Automated Market Makers allow Decentralized Exchanges to provide services such as asset swapping by using smart contracts and liquidity pools for a efficient, intermediary-free trading experience.

In DeFi, market makers are liquidity providers which mean they provide liquidity that allow exchanges to operate. This allows users to trade while market makers and exchanges are compensated for their services by earning fees every time trades are executed.

Normally trades are executed through order books on centralized exchanges (CEXs) which require a seller and a buyer with matching prices in order for the trade to happen. Decentralized exchanges (DEXs) use automated market makers (AMMs) instead of an order book model.

Automated Market Makers facilitate trading of digital assets by using smart contracts and liquidity pools allowing trades to execute faster while requiring no intermediaries but still adjusting the price according to demand in a very efficient and sensible way.
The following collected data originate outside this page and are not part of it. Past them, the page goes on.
(* ===== verification/Evaluation.v ===== *)
(** * The evaluation script ([src/scripts/eval.py])

    Reading the labelled file, choosing the rows, running them concurrently with the results
    streamed to a buffered file, and the report.  What [process_domain] answers for a domain is a
    parameter, as is the shuffle of [--sample]; the printed durations and averages are left
    out. *)

From Stdlib Require Import ZArith QArith Ascii String Lia Permutation.
From stdpp Require Import base strings pretty option sets list.
From S2P Require Import Prelude PyStr Models Csv Jobs Worker Groups HtmlScan Url Emails FilterRank Normalize Ingest Run.

Definition WEBSITE_COLS : list string :=
  ["website"; "websiteurl"; "companywebsite"; "companydomain"; "domain"; "url"; "site"].
Definition EMAIL_COLS : list string := ["email"; "contactemail"; "workemail"; "emailaddress"].

(** ** Reading the file *)

Definition pick_column (headers candidates : list string) : option string :=
  let normed := rev (map (λ h, (norm_header h, h)) headers) in
  head (omap (dict_get normed) candidates).

(** A row of [csv.DictReader]: a missing cell is None, a later column of the same name wins. *)
Definition row_get (headers : list string) (cells : list string) (col : string) : option (option string) :=
  dict_get (rev (zip headers (map Some cells ++ repeat None (length headers)))) col.

Definition or_column (given : option string) (headers candidates : list string) : option string :=
  match given with Some c => if nonempty c then Some c else pick_column headers candidates | None => pick_column headers candidates end.

(** [load_rows]; [None]: no website column, the script ends. *)
Definition load_rows (headers : list string) (lines : list (list string)) (website_col email_col : option string)
    : option (list (option string * string) * string * option string) :=
  let ecol := or_column email_col headers EMAIL_COLS in
  wcol ← or_column website_col headers WEBSITE_COLS;
  Some (map (λ cells,
          (default (Some "") (row_get headers cells wcol),
           match ecol with
           | Some c => default "" (default (Some "") (row_get headers cells c))
           | None => ""
           end)) (keep (λ cells, negb (bool_decide (cells = []))) lines),
        wcol, ecol).

(** ** Choosing the rows ([main]) *)

Record Args := mkArgs {
  a_limit : Z;
  a_sample : Z;
  a_labeled_only : bool;
  a_dedupe : bool
}.

(** [rows[:n]] *)
Definition slice_to {A} (n : Z) (l : list A) : list A :=
  if Z.ltb n 0 then take (Z.to_nat (Z.of_nat (length l) + n)) l else take (Z.to_nat n) l.

(** An input and its label. *)
Abbreviation Row := (string * string)%type.

Section evaluation.
Context `{Tld} `{Idna} `{IpLiteral}.

(** The key two rows of one domain share. *)
Definition dedupe_key (w : string) : string :=
  match nz_domain (normalize_input w) with
  | Some d => if nonempty d then d else lower (strip w)
  | None => lower (strip w)
  end.

Fixpoint dedupe (seen : list string) (rows : list (string * string)) : list (string * string) :=
  match rows with
  | [] => []
  | (w, e) :: rest =>
      if mem (dedupe_key w) seen then dedupe seen rest else (w, e) :: dedupe (dedupe_key w :: seen) rest
  end.

Definition choose (shuffle : list (string * string) → list (string * string)) (args : Args)
    (rows : list (option string * string)) : list (string * string) :=
  let rows := keep (λ we, nonempty (strip we.1)) (map (λ we, (default "" we.1, we.2)) rows) in
  let rows := if a_labeled_only args then keep (λ we, nonempty (strip we.2)) rows else rows in
  let rows := if a_dedupe args then dedupe [] rows else rows in
  if negb (Z.eqb (a_sample args) 0) then slice_to (a_sample args) (shuffle rows)
  else if negb (Z.eqb (a_limit args) 0) then slice_to (a_limit args) rows
  else rows.

(** ** One line of the output *)

Inductive Cell := CText (s : string) | CInt (n : Z).

Definition method_str (m : ExtractionMethod) : string :=
  match m with
  | mailto => "mailto" | jsonld => "jsonld" | cloudflare => "cloudflare"
  | text => "text" | attribute => "attribute" | script => "script"
  end.

Definition ROW_HEADER : list string :=
  ["input"; "label"; "domain"; "final_domain"; "status"; "best_email"; "rank1_method"; "all_emails"; "phones";
   "form"; "tokens"; "reason"; "n_pages"; "best_from"; "best_page_index"; "pages"; "n_emails"; "emails_ranked"].

Fixpoint index_of (x : string) (l : list string) : option nat :=
  match l with [] => None | y :: l' => if String.eqb y x then Some 0 else S <$> index_of x l' end.

(** The page the winning address came from and its place among the fetched ones. *)
Definition best_from (r : DomainResult) : string * string :=
  if str_truthy (r_best_email r) then
    match head (keep (λ c, bool_decide (Some (out_email c) = r_best_email r) && negb (bool_decide (out_source_urls c = [])))
                     (r_all_emails r)) with
    | Some c =>
        let page := default "" (head (out_source_urls c)) in
        (page, match index_of page (r_pages_fetched r) with Some i => pretty (Z.of_nat i) | None => "" end)
    | None => ("", "")
    end
  else ("", "").

Definition row_for (raw label : string) (r : DomainResult) : list Cell :=
  let '(from, idx) := best_from r in
  [CText raw; CText label; CText (r_domain r); CText (or_blank (r_final_domain r)); CText (status_str (r_status r));
   CText (or_blank (r_best_email r));
   CText (match r_all_emails r with c :: _ => method_str (out_method c) | [] => "" end);
   CText (join ", " (map out_email (r_all_emails r))); CText (join ", " (r_phones r));
   CText (or_blank (r_contact_form_url r)); CInt (r_jina_tokens r); CText (or_blank (r_error_reason r));
   CInt (Z.of_nat (length (r_pages_fetched r))); CText from; CText idx; CText (join " | " (r_pages_fetched r));
   CInt (Z.of_nat (length (r_all_emails r)));
   CText (join " | " (map (λ c, out_email c +:+ ":r" +:+ pretty (out_rank c) +:+ ":" +:+ method_str (out_method c)) (r_all_emails r)))].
Recent concentrated liquidity pool (CLP) technology frequently behaves and presents itself as reciprocal curves.

Learn the definitions

  • Liquidity Pools: AMMs rely on liquidity pools, which are collections of funds provided by users known as liquidity providers. These pools hold pairs of tokens, such as ETH/USDT, WBTC/USDC, MATIC/LINK, among others to facilitate trades.
  • Liquidity Providers: Users can become liquidity providers by depositing both tokens in a pool. In return, they receive liquidity provider tokens (LP tokens), which represent their share in the pool and those can be redeemed later for their original tokens plus a portion of the trading fees.
  • Slippage: The difference between the expected price of a trade and the actual price due to changes in the pool's token ratios. This happens because when the network is busy processing multiple transactions at the same time the price of the assets might change before your transaction is finalized.
  • Impermanent Loss: The potential loss liquidity providers might face when the price of the tokens in the pool changes compared to simply holding them. This is a product of concentrated liquidity pools since they can only serve liquidity inside certain ranges.
  • Decentralization: AMMs operate without a central authority, making them accessible to anyone with a digital wallet. They provide a more inclusive and permissionless trading environment.

Summarizing

AMMs are a cornerstone of DeFi, enabling decentralized and automated trading through smart contracts and liquidity pools. They offer a novel way to trade digital assets by addressing issues Traditional Finance (TradFi) still struggles with such as centralization, censorship, manipulation, custody, need for permission and trust on third parties.

Its main functionality is to serve as an automated way to allow users to trade assets without the traditional order book method. AMMs are an elegant solution for efficient, predictable and reliable trades in the DeFi space.